> _Records for processing_

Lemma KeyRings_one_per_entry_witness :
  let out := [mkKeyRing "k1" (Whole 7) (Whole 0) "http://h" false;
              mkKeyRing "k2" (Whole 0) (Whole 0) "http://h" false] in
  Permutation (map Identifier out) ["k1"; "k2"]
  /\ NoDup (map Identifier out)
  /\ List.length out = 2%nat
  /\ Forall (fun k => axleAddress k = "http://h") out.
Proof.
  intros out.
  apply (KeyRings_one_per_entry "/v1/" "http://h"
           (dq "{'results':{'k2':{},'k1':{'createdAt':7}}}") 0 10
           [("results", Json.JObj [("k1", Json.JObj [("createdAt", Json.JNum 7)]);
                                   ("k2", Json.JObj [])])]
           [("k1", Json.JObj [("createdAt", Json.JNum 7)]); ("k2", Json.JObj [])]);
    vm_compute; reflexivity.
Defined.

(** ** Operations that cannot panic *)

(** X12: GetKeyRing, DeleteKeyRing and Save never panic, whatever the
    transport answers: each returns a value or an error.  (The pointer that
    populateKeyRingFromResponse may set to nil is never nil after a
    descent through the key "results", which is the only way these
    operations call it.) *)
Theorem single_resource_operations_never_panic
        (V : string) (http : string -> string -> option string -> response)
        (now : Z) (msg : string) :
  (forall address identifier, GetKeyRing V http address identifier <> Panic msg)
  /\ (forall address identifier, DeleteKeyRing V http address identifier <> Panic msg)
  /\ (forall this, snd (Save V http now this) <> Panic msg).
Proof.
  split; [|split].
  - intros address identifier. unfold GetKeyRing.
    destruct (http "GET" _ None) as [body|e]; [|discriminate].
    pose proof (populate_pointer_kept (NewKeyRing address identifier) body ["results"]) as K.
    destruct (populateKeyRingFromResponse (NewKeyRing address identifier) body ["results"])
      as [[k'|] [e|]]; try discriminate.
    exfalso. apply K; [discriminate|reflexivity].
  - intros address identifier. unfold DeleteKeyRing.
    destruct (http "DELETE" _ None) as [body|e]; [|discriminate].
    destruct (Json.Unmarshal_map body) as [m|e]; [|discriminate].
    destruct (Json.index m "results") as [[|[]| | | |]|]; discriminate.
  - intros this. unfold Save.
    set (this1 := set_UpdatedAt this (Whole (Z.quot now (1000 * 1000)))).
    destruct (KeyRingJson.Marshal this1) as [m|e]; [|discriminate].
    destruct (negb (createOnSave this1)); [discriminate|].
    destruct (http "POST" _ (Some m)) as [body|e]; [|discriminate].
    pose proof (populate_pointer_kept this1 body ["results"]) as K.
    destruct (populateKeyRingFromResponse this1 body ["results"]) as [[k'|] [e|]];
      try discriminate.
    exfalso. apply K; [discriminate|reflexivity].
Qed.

==

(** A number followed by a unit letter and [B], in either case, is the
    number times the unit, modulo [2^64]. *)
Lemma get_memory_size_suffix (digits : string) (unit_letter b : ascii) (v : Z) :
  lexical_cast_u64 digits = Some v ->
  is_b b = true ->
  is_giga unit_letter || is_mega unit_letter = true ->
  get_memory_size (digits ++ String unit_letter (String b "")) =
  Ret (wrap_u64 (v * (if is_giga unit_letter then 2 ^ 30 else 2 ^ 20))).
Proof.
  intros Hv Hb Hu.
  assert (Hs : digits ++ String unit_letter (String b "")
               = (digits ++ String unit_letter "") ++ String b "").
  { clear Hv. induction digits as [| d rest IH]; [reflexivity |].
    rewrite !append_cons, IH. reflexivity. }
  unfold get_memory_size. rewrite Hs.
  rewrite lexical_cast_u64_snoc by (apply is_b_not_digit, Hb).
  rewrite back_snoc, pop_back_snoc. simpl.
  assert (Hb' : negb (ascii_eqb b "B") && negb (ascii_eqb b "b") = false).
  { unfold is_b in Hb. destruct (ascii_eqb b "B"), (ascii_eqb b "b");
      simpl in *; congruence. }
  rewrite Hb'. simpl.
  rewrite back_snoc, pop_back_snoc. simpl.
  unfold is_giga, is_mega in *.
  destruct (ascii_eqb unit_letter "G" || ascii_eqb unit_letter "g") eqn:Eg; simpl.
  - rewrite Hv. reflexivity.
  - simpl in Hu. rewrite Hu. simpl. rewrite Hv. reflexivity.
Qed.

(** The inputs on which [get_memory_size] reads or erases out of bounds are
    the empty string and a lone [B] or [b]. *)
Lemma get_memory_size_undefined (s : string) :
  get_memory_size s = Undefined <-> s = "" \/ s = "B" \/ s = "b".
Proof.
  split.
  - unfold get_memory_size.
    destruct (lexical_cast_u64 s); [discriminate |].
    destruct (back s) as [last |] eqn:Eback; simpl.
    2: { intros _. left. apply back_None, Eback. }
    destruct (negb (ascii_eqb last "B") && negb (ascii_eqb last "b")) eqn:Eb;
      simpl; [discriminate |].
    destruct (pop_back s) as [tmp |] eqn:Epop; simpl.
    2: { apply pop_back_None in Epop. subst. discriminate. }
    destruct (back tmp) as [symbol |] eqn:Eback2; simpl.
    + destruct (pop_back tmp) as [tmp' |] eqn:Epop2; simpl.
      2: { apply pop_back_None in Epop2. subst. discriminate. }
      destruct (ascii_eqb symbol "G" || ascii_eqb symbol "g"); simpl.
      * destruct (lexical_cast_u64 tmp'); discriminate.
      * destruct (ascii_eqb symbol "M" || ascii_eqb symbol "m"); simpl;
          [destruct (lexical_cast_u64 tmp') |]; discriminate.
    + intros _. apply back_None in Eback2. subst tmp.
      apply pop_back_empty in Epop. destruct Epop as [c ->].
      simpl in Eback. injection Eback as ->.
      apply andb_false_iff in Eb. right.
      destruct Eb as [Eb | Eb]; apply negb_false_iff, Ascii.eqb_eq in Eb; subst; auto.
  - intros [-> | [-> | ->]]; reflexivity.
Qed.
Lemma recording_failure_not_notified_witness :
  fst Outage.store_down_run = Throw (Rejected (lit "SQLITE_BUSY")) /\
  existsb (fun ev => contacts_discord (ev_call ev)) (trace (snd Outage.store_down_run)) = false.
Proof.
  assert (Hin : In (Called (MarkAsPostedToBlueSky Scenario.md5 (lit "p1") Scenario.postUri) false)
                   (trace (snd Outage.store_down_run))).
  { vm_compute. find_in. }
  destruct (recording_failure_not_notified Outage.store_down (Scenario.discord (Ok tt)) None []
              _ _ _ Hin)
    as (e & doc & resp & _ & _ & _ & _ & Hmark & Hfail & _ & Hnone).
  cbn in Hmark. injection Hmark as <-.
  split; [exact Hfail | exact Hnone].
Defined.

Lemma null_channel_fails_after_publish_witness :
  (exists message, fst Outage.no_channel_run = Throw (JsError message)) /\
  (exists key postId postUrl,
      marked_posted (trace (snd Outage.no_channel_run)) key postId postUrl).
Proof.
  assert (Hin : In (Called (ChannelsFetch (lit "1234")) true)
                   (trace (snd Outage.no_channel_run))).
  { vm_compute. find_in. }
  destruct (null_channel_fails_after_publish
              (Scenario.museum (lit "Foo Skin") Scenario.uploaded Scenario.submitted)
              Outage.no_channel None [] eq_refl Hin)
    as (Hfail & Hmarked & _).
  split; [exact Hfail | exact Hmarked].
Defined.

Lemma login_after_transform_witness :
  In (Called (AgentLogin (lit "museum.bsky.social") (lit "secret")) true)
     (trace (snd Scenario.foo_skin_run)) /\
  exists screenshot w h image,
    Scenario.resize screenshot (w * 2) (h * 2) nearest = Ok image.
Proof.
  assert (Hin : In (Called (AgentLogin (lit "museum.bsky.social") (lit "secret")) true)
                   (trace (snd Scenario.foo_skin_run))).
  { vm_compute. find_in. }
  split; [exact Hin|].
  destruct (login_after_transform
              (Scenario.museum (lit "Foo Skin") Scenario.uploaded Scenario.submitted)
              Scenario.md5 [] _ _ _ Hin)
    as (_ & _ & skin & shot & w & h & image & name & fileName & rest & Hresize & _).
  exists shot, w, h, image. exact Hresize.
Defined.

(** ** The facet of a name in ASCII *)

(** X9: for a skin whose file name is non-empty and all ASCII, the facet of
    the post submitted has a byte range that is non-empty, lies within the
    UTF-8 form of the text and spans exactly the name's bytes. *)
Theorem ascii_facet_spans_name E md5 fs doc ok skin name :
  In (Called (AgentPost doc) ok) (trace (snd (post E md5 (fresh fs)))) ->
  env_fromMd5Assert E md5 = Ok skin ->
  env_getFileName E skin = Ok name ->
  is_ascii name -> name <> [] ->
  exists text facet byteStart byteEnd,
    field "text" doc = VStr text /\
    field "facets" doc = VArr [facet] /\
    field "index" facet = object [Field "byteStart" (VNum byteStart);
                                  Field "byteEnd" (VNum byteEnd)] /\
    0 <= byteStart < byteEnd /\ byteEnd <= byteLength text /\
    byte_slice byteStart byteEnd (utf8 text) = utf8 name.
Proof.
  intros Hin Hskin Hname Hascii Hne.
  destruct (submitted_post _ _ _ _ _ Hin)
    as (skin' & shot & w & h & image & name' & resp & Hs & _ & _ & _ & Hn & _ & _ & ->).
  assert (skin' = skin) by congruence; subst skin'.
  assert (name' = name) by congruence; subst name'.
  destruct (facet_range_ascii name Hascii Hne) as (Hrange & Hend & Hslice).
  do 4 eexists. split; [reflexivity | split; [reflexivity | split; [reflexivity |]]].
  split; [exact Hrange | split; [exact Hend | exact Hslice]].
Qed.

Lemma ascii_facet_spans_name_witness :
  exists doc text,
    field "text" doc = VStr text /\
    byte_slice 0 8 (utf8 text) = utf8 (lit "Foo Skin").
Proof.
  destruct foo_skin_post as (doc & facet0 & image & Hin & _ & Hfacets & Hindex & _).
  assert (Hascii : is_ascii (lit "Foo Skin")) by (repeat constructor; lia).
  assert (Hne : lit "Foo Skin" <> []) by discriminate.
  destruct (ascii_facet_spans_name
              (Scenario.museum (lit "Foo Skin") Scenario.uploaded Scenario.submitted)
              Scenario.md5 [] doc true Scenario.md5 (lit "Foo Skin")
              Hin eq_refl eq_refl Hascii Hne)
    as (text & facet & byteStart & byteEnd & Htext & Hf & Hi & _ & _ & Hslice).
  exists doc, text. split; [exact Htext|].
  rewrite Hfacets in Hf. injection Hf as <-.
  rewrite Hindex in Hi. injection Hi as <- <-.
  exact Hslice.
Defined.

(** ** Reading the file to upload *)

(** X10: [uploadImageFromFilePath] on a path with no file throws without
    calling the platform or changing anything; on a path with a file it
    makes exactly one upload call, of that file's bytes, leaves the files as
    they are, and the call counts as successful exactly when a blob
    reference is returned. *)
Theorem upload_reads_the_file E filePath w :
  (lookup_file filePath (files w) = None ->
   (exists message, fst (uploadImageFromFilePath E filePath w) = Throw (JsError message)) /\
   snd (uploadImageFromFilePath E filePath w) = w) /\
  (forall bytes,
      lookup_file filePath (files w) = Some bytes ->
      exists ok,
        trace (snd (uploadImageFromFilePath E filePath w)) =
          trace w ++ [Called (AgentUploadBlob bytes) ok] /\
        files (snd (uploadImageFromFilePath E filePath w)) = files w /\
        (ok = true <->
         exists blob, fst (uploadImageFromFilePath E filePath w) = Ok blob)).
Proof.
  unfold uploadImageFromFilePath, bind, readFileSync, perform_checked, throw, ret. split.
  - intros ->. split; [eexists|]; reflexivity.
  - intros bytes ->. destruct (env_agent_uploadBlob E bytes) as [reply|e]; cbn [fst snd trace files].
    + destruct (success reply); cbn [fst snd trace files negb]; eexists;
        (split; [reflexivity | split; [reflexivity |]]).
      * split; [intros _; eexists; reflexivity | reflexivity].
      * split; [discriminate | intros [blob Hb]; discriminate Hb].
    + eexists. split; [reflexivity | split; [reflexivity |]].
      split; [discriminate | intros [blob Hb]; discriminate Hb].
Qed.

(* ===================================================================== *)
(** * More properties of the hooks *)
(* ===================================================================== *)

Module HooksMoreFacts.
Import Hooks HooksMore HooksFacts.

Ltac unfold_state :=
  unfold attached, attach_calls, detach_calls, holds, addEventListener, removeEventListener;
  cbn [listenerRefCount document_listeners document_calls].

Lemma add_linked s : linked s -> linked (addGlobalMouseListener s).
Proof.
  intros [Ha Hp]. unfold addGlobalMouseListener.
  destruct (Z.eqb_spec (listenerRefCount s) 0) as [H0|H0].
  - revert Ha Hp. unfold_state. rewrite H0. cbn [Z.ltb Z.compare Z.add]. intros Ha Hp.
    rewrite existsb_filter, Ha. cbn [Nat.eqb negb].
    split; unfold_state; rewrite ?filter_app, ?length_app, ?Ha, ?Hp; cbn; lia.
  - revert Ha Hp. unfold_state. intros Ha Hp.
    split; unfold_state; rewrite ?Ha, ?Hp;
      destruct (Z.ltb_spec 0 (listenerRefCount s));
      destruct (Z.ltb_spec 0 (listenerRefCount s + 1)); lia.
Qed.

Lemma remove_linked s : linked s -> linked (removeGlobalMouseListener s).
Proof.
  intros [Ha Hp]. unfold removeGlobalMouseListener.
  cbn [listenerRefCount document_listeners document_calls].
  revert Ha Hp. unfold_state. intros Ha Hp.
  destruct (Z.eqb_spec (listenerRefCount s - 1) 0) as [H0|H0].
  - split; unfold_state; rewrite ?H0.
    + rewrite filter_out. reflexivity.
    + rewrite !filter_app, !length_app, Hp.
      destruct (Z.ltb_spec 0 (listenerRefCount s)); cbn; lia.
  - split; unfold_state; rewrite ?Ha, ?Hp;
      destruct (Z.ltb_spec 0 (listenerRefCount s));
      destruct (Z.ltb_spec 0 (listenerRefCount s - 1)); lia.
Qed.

==

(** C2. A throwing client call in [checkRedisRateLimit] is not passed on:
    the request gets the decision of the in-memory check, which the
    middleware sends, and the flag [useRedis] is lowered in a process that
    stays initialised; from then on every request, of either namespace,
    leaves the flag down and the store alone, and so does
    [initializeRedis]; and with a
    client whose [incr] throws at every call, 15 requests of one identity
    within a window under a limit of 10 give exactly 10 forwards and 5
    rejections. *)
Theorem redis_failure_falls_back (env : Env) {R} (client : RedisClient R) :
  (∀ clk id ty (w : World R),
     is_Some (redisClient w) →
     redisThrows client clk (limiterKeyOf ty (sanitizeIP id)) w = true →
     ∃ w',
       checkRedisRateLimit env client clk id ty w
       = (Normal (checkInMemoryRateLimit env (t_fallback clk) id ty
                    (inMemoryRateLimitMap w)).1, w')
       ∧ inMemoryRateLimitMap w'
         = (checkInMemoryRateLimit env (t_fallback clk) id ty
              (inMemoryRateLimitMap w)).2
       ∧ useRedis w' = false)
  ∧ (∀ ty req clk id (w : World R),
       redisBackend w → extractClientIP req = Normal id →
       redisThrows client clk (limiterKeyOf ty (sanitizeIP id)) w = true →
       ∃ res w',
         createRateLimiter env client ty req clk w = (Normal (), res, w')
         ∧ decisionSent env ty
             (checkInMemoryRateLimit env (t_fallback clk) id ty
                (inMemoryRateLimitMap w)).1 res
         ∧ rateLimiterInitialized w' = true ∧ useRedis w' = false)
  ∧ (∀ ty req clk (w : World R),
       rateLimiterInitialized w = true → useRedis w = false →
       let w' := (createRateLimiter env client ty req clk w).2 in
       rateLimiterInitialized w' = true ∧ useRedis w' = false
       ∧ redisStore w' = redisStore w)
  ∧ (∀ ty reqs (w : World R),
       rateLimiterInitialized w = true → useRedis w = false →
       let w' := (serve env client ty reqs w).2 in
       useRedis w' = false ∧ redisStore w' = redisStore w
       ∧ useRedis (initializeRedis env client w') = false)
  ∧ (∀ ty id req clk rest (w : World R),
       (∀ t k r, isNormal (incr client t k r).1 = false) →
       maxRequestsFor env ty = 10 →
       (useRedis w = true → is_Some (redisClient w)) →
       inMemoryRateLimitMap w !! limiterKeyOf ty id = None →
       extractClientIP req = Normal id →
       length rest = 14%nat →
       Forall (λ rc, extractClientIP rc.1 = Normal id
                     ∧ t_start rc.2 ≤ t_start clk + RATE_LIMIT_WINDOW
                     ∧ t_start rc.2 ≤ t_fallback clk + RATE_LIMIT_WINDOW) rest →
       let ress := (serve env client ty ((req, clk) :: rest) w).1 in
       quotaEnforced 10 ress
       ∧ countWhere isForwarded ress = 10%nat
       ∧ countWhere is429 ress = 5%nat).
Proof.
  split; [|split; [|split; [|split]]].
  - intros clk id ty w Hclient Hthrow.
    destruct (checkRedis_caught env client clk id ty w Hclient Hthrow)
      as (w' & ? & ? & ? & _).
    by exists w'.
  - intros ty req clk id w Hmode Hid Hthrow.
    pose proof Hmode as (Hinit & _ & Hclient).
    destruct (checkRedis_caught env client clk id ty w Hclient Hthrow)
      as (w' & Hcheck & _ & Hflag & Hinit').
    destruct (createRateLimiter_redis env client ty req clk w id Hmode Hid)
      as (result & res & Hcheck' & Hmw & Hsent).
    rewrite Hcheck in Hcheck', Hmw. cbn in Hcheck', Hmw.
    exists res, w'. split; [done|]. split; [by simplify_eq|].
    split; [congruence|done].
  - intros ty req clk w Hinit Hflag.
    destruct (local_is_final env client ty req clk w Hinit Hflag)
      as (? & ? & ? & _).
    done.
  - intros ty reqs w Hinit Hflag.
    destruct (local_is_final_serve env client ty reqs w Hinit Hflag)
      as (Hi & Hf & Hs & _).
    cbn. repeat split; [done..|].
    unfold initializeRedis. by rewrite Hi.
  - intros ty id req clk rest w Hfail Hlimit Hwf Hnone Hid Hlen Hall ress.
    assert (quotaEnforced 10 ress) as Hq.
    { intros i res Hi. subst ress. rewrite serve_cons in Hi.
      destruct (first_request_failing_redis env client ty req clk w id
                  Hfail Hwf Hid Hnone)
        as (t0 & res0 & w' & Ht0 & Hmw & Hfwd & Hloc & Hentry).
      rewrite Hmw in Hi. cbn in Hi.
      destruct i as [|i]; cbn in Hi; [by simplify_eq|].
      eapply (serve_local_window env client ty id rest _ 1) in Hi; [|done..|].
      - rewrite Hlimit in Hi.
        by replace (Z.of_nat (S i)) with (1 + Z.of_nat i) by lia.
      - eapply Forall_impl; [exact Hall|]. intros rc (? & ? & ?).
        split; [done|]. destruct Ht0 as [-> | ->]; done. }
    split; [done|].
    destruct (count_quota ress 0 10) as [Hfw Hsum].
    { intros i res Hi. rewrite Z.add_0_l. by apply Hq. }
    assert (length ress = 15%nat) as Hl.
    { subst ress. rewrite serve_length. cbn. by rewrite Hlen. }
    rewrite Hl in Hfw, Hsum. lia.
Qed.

> _Required action_
Looking at the data above, count every line holding the word "Hclient" and state only the count.

> _Answer to this task_
4